**Exercise brief**
Write out the entire listing exactly, so that each line matches the original.

**Data for this exercise**
(** A tick: no more than one request for a storage, none once it was served, and it
    counts as served afterwards when there was one. *)
Lemma tick_once now w r posts w' st :
  RunDue now w = (r, posts, w') ->
  (posts_for st posts <= 1)%nat /\ (served (t_unix (startOfDay now)) st w -> posts_for st posts = 0%nat /\ served (t_unix (startOfDay now)) st w') /\
  (posts_for st posts ≠ 0%nat -> served (t_unix (startOfDay now)) st w').
Proof.
  set (m := db_notifications (wdb w)). set (claim := fun ns => if due now (startOfDay now) ns then set_last_run (t_unix now) ns else ns).
  set (cs := order_by_id (claim <$> base.filter (fun kv : uuid * NotificationSettings => due now (startOfDay now) kv.2 = true) m)).
  set (w1 := mkWorld (set_notifications (fmap claim) (wdb w)) (wids w) (wnow w) (wclock w)).
  assert (Ec : run_store (ClaimDueNotifications now (startOfDay now)) w = (Ok cs, [], w1)) by reflexivity.
  assert (Hcs : forall s, s ∈ cs.*1 <-> exists ns, m !! s = Some ns /\ due now (startOfDay now) ns = true).
  { intros s. rewrite list_elem_of_fmap. split.
    - intros ([i ns] & -> & Hi). apply elem_of_order_by_id in Hi. rewrite lookup_fmap, fmap_Some in Hi.
      destruct Hi as (ns0 & Hf & ->). apply map_lookup_filter_Some in Hf as [? ?]. eauto.
    - intros (ns & Hm & Hd). exists (s, claim ns). split; [done|]. apply elem_of_order_by_id. rewrite lookup_fmap, fmap_Some.
      exists ns. split; [|done]. by apply map_lookup_filter_Some. }
  assert (Hmid : t_unix (startOfDay now) <= t_unix now).
  { unfold startOfDay, DateAt, civil_day. cbn [t_unix]. pose proof day_pos. pose proof (Z.mul_div_le (t_unix now + t_zone now) day). lia. }
  destruct (run_each_run cs now 0 w1 st (NoDup_order_by_id _)) as (n & posts' & w2 & Er & Hs & H1 & H0).
  unfold RunDue. rewrite (run_bind_eq _ _ _ _ _ _ _ _ _ Ec (surjective_triple _)). cbn [app fst snd].
  rewrite (run_bind_eq (run_each cs now 0) (fun sent => mret (Ok sent)) w1 n posts' w2 (Ok n) [] w2 Er eq_refl). cbn [app fst snd].
  intros [= <- <- <-]. rewrite app_nil_r. split; [done|].
  assert (Hrow : db_notifications (wdb w1) !! st = claim <$> m !! st) by (unfold w1; cbn; by rewrite lookup_fmap).
  split.
  - intros (ns & t & E & Et & Ht).
    assert (Hd : due now (startOfDay now) ns = false).
    { unfold due. rewrite Et. apply andb_false_iff. right. apply Z.ltb_ge. done. }
    split.
    + apply H0. rewrite Hcs. intros (ns' & E' & Hd'). unfold m in E'. congruence.
    + apply (served_same _ _ w1 _ Hs). exists ns, t. rewrite Hrow. unfold m. rewrite E. unfold claim. cbn. rewrite Hd. done.
  - intros Hp. apply (served_same _ _ w1 _ Hs).
    assert (Hin : st ∈ cs.*1) by (destruct (decide (st ∈ cs.*1)); [done | exfalso; auto]).
    apply Hcs in Hin as (ns & E & Hd). exists (set_last_run (t_unix now) ns), (t_unix now). rewrite Hrow, E. unfold claim. cbn. by rewrite Hd.
Qed.

Lemma save_served st inp w r w' m s : SaveNotificationSettings st inp w = (r, w') -> served m s w -> served m s w'.
Proof.
  intros Hsave Hserved. unfold SaveNotificationSettings in Hsave.
  assert (K : w' = w \/ exists kind t, wdb w' = set_notifications (<[st := saved_settings inp kind (db_notifications (wdb w) !! st) t]>) (wdb w)).
  { unfold require, some_or in Hsave.
    destruct (_ && _); [|injection Hsave as <- <-; by left]. destruct (kind_of (ni_Kind inp)) as [kind|]; [|injection Hsave as <- <-; by left].
    destruct (negb _); [|injection Hsave as <- <-; by left].
    unfold mbind, tx_bind, mret, tx_ret, get_db, now in Hsave.
    destruct (bool_decide _); [|injection Hsave as <- <-; by left]. injection Hsave as <- <-. right. exists kind, (wnow w). done. }
  destruct K as [->|(kind & t & K)]; [done|]. destruct Hserved as (ns & t0 & E & Et & Ht). unfold served. rewrite K. cbn.
  destruct (decide (st = s)) as [->|].
  - rewrite lookup_insert, decide_True by done. eexists _, t0. split; [done|]. split; [|done]. rewrite E. done.
  - rewrite lookup_insert_ne by done. eauto.
Qed.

**Answer for the task**
(** A tick: no more than one request for a storage, none once it was served, and it
    counts as served afterwards when there was one. *)
Lemma tick_once now w r posts w' st :
  RunDue now w = (r, posts, w') ->
  (posts_for st posts <= 1)%nat /\ (served (t_unix (startOfDay now)) st w -> posts_for st posts = 0%nat /\ served (t_unix (startOfDay now)) st w') /\
  (posts_for st posts ≠ 0%nat -> served (t_unix (startOfDay now)) st w').
Proof.
  set (m := db_notifications (wdb w)). set (claim := fun ns => if due now (startOfDay now) ns then set_last_run (t_unix now) ns else ns).
  set (cs := order_by_id (claim <$> base.filter (fun kv : uuid * NotificationSettings => due now (startOfDay now) kv.2 = true) m)).
  set (w1 := mkWorld (set_notifications (fmap claim) (wdb w)) (wids w) (wnow w) (wclock w)).
  assert (Ec : run_store (ClaimDueNotifications now (startOfDay now)) w = (Ok cs, [], w1)) by reflexivity.
  assert (Hcs : forall s, s ∈ cs.*1 <-> exists ns, m !! s = Some ns /\ due now (startOfDay now) ns = true).
  { intros s. rewrite list_elem_of_fmap. split.
    - intros ([i ns] & -> & Hi). apply elem_of_order_by_id in Hi. rewrite lookup_fmap, fmap_Some in Hi.
      destruct Hi as (ns0 & Hf & ->). apply map_lookup_filter_Some in Hf as [? ?]. eauto.
    - intros (ns & Hm & Hd). exists (s, claim ns). split; [done|]. apply elem_of_order_by_id. rewrite lookup_fmap, fmap_Some.
      exists ns. split; [|done]. by apply map_lookup_filter_Some. }
  assert (Hmid : t_unix (startOfDay now) <= t_unix now).
  { unfold startOfDay, DateAt, civil_day. cbn [t_unix]. pose proof day_pos. pose proof (Z.mul_div_le (t_unix now + t_zone now) day). lia. }
  destruct (run_each_run cs now 0 w1 st (NoDup_order_by_id _)) as (n & posts' & w2 & Er & Hs & H1 & H0).
  unfold RunDue. rewrite (run_bind_eq _ _ _ _ _ _ _ _ _ Ec (surjective_triple _)). cbn [app fst snd].
  rewrite (run_bind_eq (run_each cs now 0) (fun sent => mret (Ok sent)) w1 n posts' w2 (Ok n) [] w2 Er eq_refl). cbn [app fst snd].
  intros [= <- <- <-]. rewrite app_nil_r. split; [done|].
  assert (Hrow : db_notifications (wdb w1) !! st = claim <$> m !! st) by (unfold w1; cbn; by rewrite lookup_fmap).
  split.
  - intros (ns & t & E & Et & Ht).
    assert (Hd : due now (startOfDay now) ns = false).
    { unfold due. rewrite Et. apply andb_false_iff. right. apply Z.ltb_ge. done. }
    split.
    + apply H0. rewrite Hcs. intros (ns' & E' & Hd'). unfold m in E'. congruence.
    + apply (served_same _ _ w1 _ Hs). exists ns, t. rewrite Hrow. unfold m. rewrite E. unfold claim. cbn. rewrite Hd. done.
  - intros Hp. apply (served_same _ _ w1 _ Hs).
    assert (Hin : st ∈ cs.*1) by (destruct (decide (st ∈ cs.*1)); [done | exfalso; auto]).
    apply Hcs in Hin as (ns & E & Hd). exists (set_last_run (t_unix now) ns), (t_unix now). rewrite Hrow, E. unfold claim. cbn. by rewrite Hd.
Qed.

Lemma save_served st inp w r w' m s : SaveNotificationSettings st inp w = (r, w') -> served m s w -> served m s w'.
Proof.
  intros Hsave Hserved. unfold SaveNotificationSettings in Hsave.
  assert (K : w' = w \/ exists kind t, wdb w' = set_notifications (<[st := saved_settings inp kind (db_notifications (wdb w) !! st) t]>) (wdb w)).
  { unfold require, some_or in Hsave.
    destruct (_ && _); [|injection Hsave as <- <-; by left]. destruct (kind_of (ni_Kind inp)) as [kind|]; [|injection Hsave as <- <-; by left].
    destruct (negb _); [|injection Hsave as <- <-; by left].
    unfold mbind, tx_bind, mret, tx_ret, get_db, now in Hsave.
    destruct (bool_decide _); [|injection Hsave as <- <-; by left]. injection Hsave as <- <-. right. exists kind, (wnow w). done. }
  destruct K as [->|(kind & t & K)]; [done|]. destruct Hserved as (ns & t0 & E & Et & Ht). unfold served. rewrite K. cbn.
  destruct (decide (st = s)) as [->|].
  - rewrite lookup_insert, decide_True by done. eexists _, t0. split; [done|]. split; [|done]. rewrite E. done.
  - rewrite lookup_insert_ne by done. eauto.
Qed.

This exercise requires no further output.